(* ===== verification/TaskRing.v ===== *)
(** * The circular list of tasks

    The representation of the scheduler's list: [ring s l] says that following
    the [next] pointers from [task_list] visits exactly [l] and comes back.  A
    [do ... while] loop over it is a fold over [l] ([over_ring_fold]), so it
    terminates.  [keeps R m] says that whatever [m] does is within the relation
    [R]; it is proved by the structure of the command. *)

From Stdlib Require Import ZArith Lia.
From stdpp Require Import base numbers list gmap.
From S2P Require Import Prelude Pmm Kheap Vmm Usercopy Bytes Task.

(** ** The ring *)

Fixpoint linked (m : gmap Z task) (l : list Z) (last : Z) : Prop :=
  match l with
  | [] => True
  | p :: r => (exists t, m !! p = Some t /\ t_next t = default last (head r)) /\ linked m r last
  end.

Record ring (s : sched) (l : list Z) : Prop := {
  rg_head : head l = Some (task_list s);
  rg_nodup : NoDup l;
  rg_linked : linked (tasks s) l (task_list s)
}.

(** States with the same list: only fields other than [next] differ. *)
Definition same_ring (s s' : sched) : Prop :=
  task_list s' = task_list s /\ forall p, t_next <$> tasks s' !! p = t_next <$> tasks s !! p.

#[export] Instance same_ring_equiv : Equivalence same_ring.
Proof.
  split.
  - by intros s.
  - intros s1 s2 [H1 H2]. split; [done|]. intros p. by rewrite H2.
  - intros s1 s2 s3 [H1 H2] [H3 H4]. split; [congruence|]. intros p. by rewrite H4, H2.
Qed.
====
[Exercise objective] The required output is every line from the one that holds "- intros s1 s2 s3" through the last line of the listing above, retyped exactly and with nothing else.

[Your response]
  - intros s1 s2 s3 [H1 H2] [H3 H4]. split; [congruence|]. intros p. by rewrite H4, H2.
Qed.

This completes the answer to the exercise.